I am thinking is there any function that can tell you the direction vector anywhere along the right edge, and determine tangent and normal vector at each edge, then extend it in each direction until it hits the edge of the left edge.
Appreciate any thoughts and helps on this. Thanks!
Respuesta aceptada
Image Analyst
el 13 de Abr. de 2017
Use bwdist():
edtImage = bwdist(binaryImage);
maxDiam = 2 * max(edtImage(:)); % Max() will give the radius.
12 comentarios
Muhammad Usman khan
el 10 de Jun. de 2017
Hi Image Analyst, I want to draw a red line as a marker on the maximum width of the object. For which I need to get the x,y coordinates of the maximum diameter, Could you please guide me how to get the points/coordinates(P1 and P2 in the image)to draw the line.
Walter Roberson
el 10 de Jun. de 2017
leading_black = sum( cumprod( ~YourArray, 2), 2 );
trailing_black = sum( cumprod( ~fliplr(YourArray), 2), 2);
width_at_row = trailing_black - leading_black;
[widest, which_row] = max(width_at_row);
Muhammad Usman khan
el 10 de Jun. de 2017
Hi Walter, The code does not work for me. I just want to find maximum width of a binary OBJECT in pixels(as Image analysis answered) and draw a red line at maximum width as I shown in the Image, for which I need to find out P1 and P2. I need help to find out P1 and P2 coordinates to plot a line on the image. I would appreciate a Matlab code to illustrate it on the given image(The one without red line)
Image Analyst
el 10 de Jun. de 2017
"width" can have different meanings. The bwdist() meaning is basically: what is the largest disk you can fit into the blob such that the disk it completely enclosed - i.e. no part of the disk would touch any black pixels. Walter computed width by looking at the leftmost and rightmost white pixels of the object. So for example if you had a row (let's say row 800) that was white from columns 100 to 200, but then also had a thin L-shaped tendril that went over in row 700 but dipped down to pass through row 800 at column 500, my answer would give a diameter of 100 while Walter's would give an answer of 500-100 = 400 pixels wide. It's more like a "caliper" dimension. They're different definitions so you need to define if you want the largest width of the disk that can fit inside the blob, or if you want the caliper dimension of the blob, which would be wider.
Muhammad Usman khan
el 10 de Jun. de 2017
Hi,Thanks so much for explanation. I just need to find maximum width(in pixels)of a binary object. Also i need to get x,y coordinates of the maximum width to draw a line on it. For example maximum width starts from columns 100 to 700 and rows 40,40. I need to automatically compute that coordinates as well to draw a red line on maximum width.
Image Analyst
el 10 de Jun. de 2017
See attached code where I show a caliper method (different than Walter's) and Walter's method.
Image Analyst Method 2:
image width of 84 occurs at row 547
between column 5 and 110.
Walter Roberson Method:
image width of 84 occurs at row 547
between column 5 and 93.
Note that this is not the same as my bwdist() method, which computes the largest internal width, not the caliper width, and which can handles cases where the widest width is not lying perfectly along rows of the image, unlike these two caliper methods.
Muhammad Usman khan
el 10 de Jun. de 2017
Editada: Muhammad Usman khan
el 10 de Jun. de 2017
Thanks for the implementation. The algorithm is not generic for any kind of objects and its orientations, it only works fine when the object is in vertical position. Here are the results:
the results:
Image Analyst
el 10 de Jun. de 2017
My original code can be extended to give you the location of the max diameter for blobs that are not vertical:
[rowOfMaxWidth, colOfMaxWidth] = find(edtImage == max(edtImage(:)))

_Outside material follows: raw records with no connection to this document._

Lemma codec2_encode_ok g c model (lsps : list float) (se : float) speech : fft_good mem g -> codec_ok c -> model_block lm model ->
  length lsps = 10%nat -> (160 <= length speech)%nat -> encoded g c model lsps se speech /\
  forall g' c' bits, codec2_encode lm mem g c model lsps se speech = Some (g', c', bits) -> fft_good mem g' /\ codec_ok c'.
Proof.
  intros Hg [Hd Hc] Hm Hl Hs. unfold encoded, frame_energy, codec2_encode.
  destruct (analyse_one_frame_ok g c model speech Hg Hc Hm ltac:(lia)) as (g1 & c1 & m1 & -> & Hg1 & Hc1 & (Hm1 & _ & Hv1) & S1).
  cbn [mbind option_bind]. cbv zeta.
  destruct (analyse_one_frame_ok g1 c1 m1 (drop (Z.to_nat N) speech) Hg1 Hc1) as (g2 & c2 & m2 & -> & Hg2 & Hc2 & (Hm2 & HW & Hv2) & S2).
  { split; apply Hm1. }
  { rewrite length_drop. unfold N. lia. }
  cbn [mbind option_bind]. cbv zeta. destruct (Wo_index_ok (m_Wo m2) HW) as (wi & EW). rewrite EW. cbn [mbind option_bind].
  unfold encode_amplitudes.
  destruct (speech_to_uq_lsps_ok lsps (c2_Sn lm c2) (c2_w lm c2) Hl (eok_Sn c2 Hc2) (eok_w c2 Hc2)) as (lsp' & ak & e & -> & Hl').
  cbn [mbind option_bind]. destruct (encode_lsps_ok lsp' se Hl') as (li & -> & HF). cbn [mbind option_bind].
  assert (Hd2 : codec_ok c2) by (split; [by eapply same_synthesis_ok, same_synthesis_ok|exact Hc2]).
  destruct (encode_energy e) as [i|] eqn:Ei; cbn [mbind option_bind].
  - assert (Hf : frame_ok {| Wo_index := wi; lsp_indexes := li; energy_index := i; voiced1 := m_voiced m1; voiced2 := m_voiced m2 |})
      by (split; [exact (encode_Wo_range _ _ EW)|exact HF|exact (encode_energy_range _ _ Ei)|exact Hv1|exact Hv2]).
    destruct (encode_frame_run _ Hf) as (bits & -> & Ho & Hb & Ed). cbn [mbind option_bind]. split.
    + exists e. split; [reflexivity|]. rewrite Ei. eexists g2, c2, bits, _. split; [reflexivity|]. split; [exact Ho|]. split; [exact Hb|].
      split; [exact Ed|]. split; [exact Hf|reflexivity].
    + intros ? ? ? [= <- <- <-]. by split.
  - split; [|done]. exists e. split; [reflexivity|]. by rewrite Ei.
Qed.
End encoder.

viscircles(rowOfMaxWidth, colOfMaxWidth, maxDiam/2);
Walter Roberson
el 11 de Jun. de 2017
"The algorithm is not generic for any kind of objects and its orientations, it only works fine when the object is in vertical position."
Image Analyst's algorithm works to "get the maximum width of the object" when that has been defined to be "the gap between the right and left edges". If you have a different definition of "width" to substitute then you need to specify the new meaning of "width".
Image Analyst
el 11 de Jun. de 2017
The first algorithm, using bwdist(), is not between leftmost and rightmost edges, it uses a definition of width based on the interior width, not the exterior width. The line across that width can be at any angle.
Muhammad Usman khan
el 11 de Jun. de 2017
Hey, Thanks everyone. I am still hoping to get automatically line(Not circle) coordinates(i.e P1,P2 in the image) of the maximum width of an object of any orientation in the image.
Image Analyst
el 11 de Jun. de 2017
I don't have any code for that now, so you can write it. I'd just look at all the pixels within +/- radius from the center row and column, and send a line out from the center to any pixel that is the radius away from the center. There should only be a few pixels that are that exact distance away. It's a brute force method but it's intuitive, easy, and fast (because there aren't that many pixels to examine). It's not hard, trust me. I want you to try it and then share the final code once you've got it working.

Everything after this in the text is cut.